Uğur Çimen

Personal information
- Full name: Uğur Çimen
- Date of birth: April 5, 1975 (age 51)
- Place of birth: Konya, Turkey

Managerial career
- Years: Team
- 2003–2008: Konyaspor (Technical Director)
- 2009: North York Astros

= Uğur Çimen =

Turkish football coach

Uğur Çimen (born 5 April 1975 in Konya) is a Turkish football coach, who managed Konyaspor, and the North York Astros of the Canadian Soccer League.

==Managerial career==
Çimen's first managerial career was coaching various youth levels with Konyaspor and had been promoted to the first team managerial staff in 2003.

On March 13, 2009 Çimen was appointed head coach of the North York Astros taking over the first team responsibilities of Rafael Carbajal, and thus becoming the ninth coach of North York's 19th history. On March 27, 2009 Çimen was named the director of North York Astros youth soccer school.
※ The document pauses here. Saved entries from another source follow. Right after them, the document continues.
(* ===== verification/PolicyProps.v ===== *)
(** * PolicyProps: what policy evaluation guarantees

    Evaluation does not depend on the order of evidence, fails closed on missing
    or conflicting bindings, and accepts residual risk only for an active, exactly
    scoped acceptance. [Demo] is a workload the witnesses evaluate. *)
From stdpp Require Import pretty.
From S2P Require Import Prelude Text Manifest Policy.
Local Open Scope Z_scope.

(** Verdicts that no proof variant decides by itself. *)
Lemma gate_not_accepted gates g : merge_gates gates = Some g -> g <> VAcceptedResidualRisk.
Proof. by intros [-> | ->]%merge_gates_values. Qed.

Lemma failure_not_accepted v : failure_verdict_value v <> VAcceptedResidualRisk.
Proof. by destruct v. Qed.

Lemma success_not_accepted v : success_verdict_value v <> VAcceptedResidualRisk.
Proof. by destruct v. Qed.

#[export] Hint Resolve gate_not_accepted failure_not_accepted success_not_accepted : athena.

(** [case_all]: split a decision into the branches of its definition. *)
Ltac case_all := repeat (case_match; simplify_eq/=; try done).

Section props.
Context `{PyText} `{!CanonicalJson EvidenceReference}.

Lemma relationship_gate_values p c ref g brs :
  relationship_role_bindings p c ref = Ok (Some g, brs) -> g = VConflicting \/ g = VUnknown.
Proof.
  unfold relationship_role_bindings. destruct (declared_relationship p ref); [|done]. cbn.
  intros [= Hg _]. by eapply merge_gates_values.
Qed.

Lemma evaluate_proof_not_accepted p c k as_of d :
  evaluate_proof p c k as_of = Ok d -> pd_verdict d <> VAcceptedResidualRisk.
Proof.
  unfold evaluate_proof.
  destruct (mc_proof_requirement k) as [role ex|s a|role m|o|ref|m|ref h|ref cmp t].
  5: { unfold evaluate_relationship.
       destruct (relationship_role_bindings p c ref) as [[g brs]|e] eqn:E; [|done].
       unfold mbind, result_bind. destruct g as [g|]; intros Hd.
       - apply relationship_gate_values in E. case_all; naive_solver.
       - case_all; eauto with athena. }
  all: intros [= <-]; unfold evaluate_cardinality, evaluate_zone_colocation,
    evaluate_zone_distribution, evaluate_role_operational_state, evaluate_freshness,
    evaluate_control, evaluate_objective; case_all; eauto with athena.
Qed.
In preparation for the 2009 season Cimen resolved to bring new players to the squad, with the signing of Samir Ibrahim from FC UGS of the Swiss 1. Liga, as well as first team players such as Nikola Miodrag, Murat Demir, Yekta Ibrahimoglu, and Euloge Awitor. Cimen only re-signed seven veterans from the successful 2008 season squad. His first match was a 2-1 defeat by St. Catharines Wolves on June 8, 2009. After three straight losses Cimen unexpectedly resigned from his coaching duties and returned to Turkey for personal reasons.